--- START ---

(** * seispy.image: reading SW4 image files

    A shallow embedding of [src/seispy/image.py]: the [Image] and [Patch]
    classes, the binary reader ([_read_header], [_read_patches]) and
    [read_SW4_image], together with the part of numpy they rely on
    ([numpy.fromfile], [ndarray.reshape], [ndarray.T], and the reductions
    behind the statistics of a patch).

    Conventions.
    - A Python call either returns or raises: [result].
    - [warnings.warn], [open] and the end of a [with] block are recorded
      as [event]s.
    - The module [seispy.header] (record layouts and lookup tables) and
      [seispy.config.read_input_file] are imported by the source but are
      not part of it: they are the variables of [Section SeisPy].
    - 64-bit floats are Rocq's primitive binary64 floats. *)

From Stdlib Require Import String ZArith Bool Lia Floats PArith List
  Permutation.
Import ListNotations.
Local Open Scope Z_scope.
Local Open Scope list_scope.

Set Implicit Arguments.

(** ** Python results and effects *)

(** What a [ValueError] raised on the paths of this module is about. *)
Inductive value_error : Type :=
| Unrecognized_source_time_function_type (given : option string)
    (* raise ValueError(msg) at the end of Image.__init__ *)
| Reshape_size_mismatch
    (* ndarray.reshape: "cannot reshape array of size n into shape (a,b)" *)
| Reshape_two_unknown
    (* ndarray.reshape: "can only specify one unknown dimension" *)
| Zero_size_reduction.
    (* ndarray.min: "zero-size array to reduction operation minimum" *)

Inductive exception : Type :=
| ValueError (why : value_error)
| KeyError
| IndexError
| AttributeError
| TypeError
| IOError.

Inductive result (A : Type) : Type :=
| Ok (a : A)
| Raise (e : exception).

Arguments Ok {A} a.
Arguments Raise {A} e.

Inductive warning : Type :=
| Overriding_source_time_function_type (user found : string)
| Uncommon_file_extension (filename : string).

Inductive event : Type :=
| Warn (w : warning)
| Open (path : string)
| Close (path : string).

(** ** numpy *)

Definition byte := Byte.byte.

(** One array item of a given dtype, kept as the bytes it occupies in the
    file (a float32 sample is 4 bytes, a float64 sample is 8). *)
Definition item := list byte.

(** The rest of an open binary file, from the cursor on. *)
Definition stream := list byte.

--- END ---

» **TASK DETAILS**
The answer must be every line of the records that contains the word "Scope".

» **RESULT BELOW**
Local Open Scope Z_scope.
Local Open Scope list_scope.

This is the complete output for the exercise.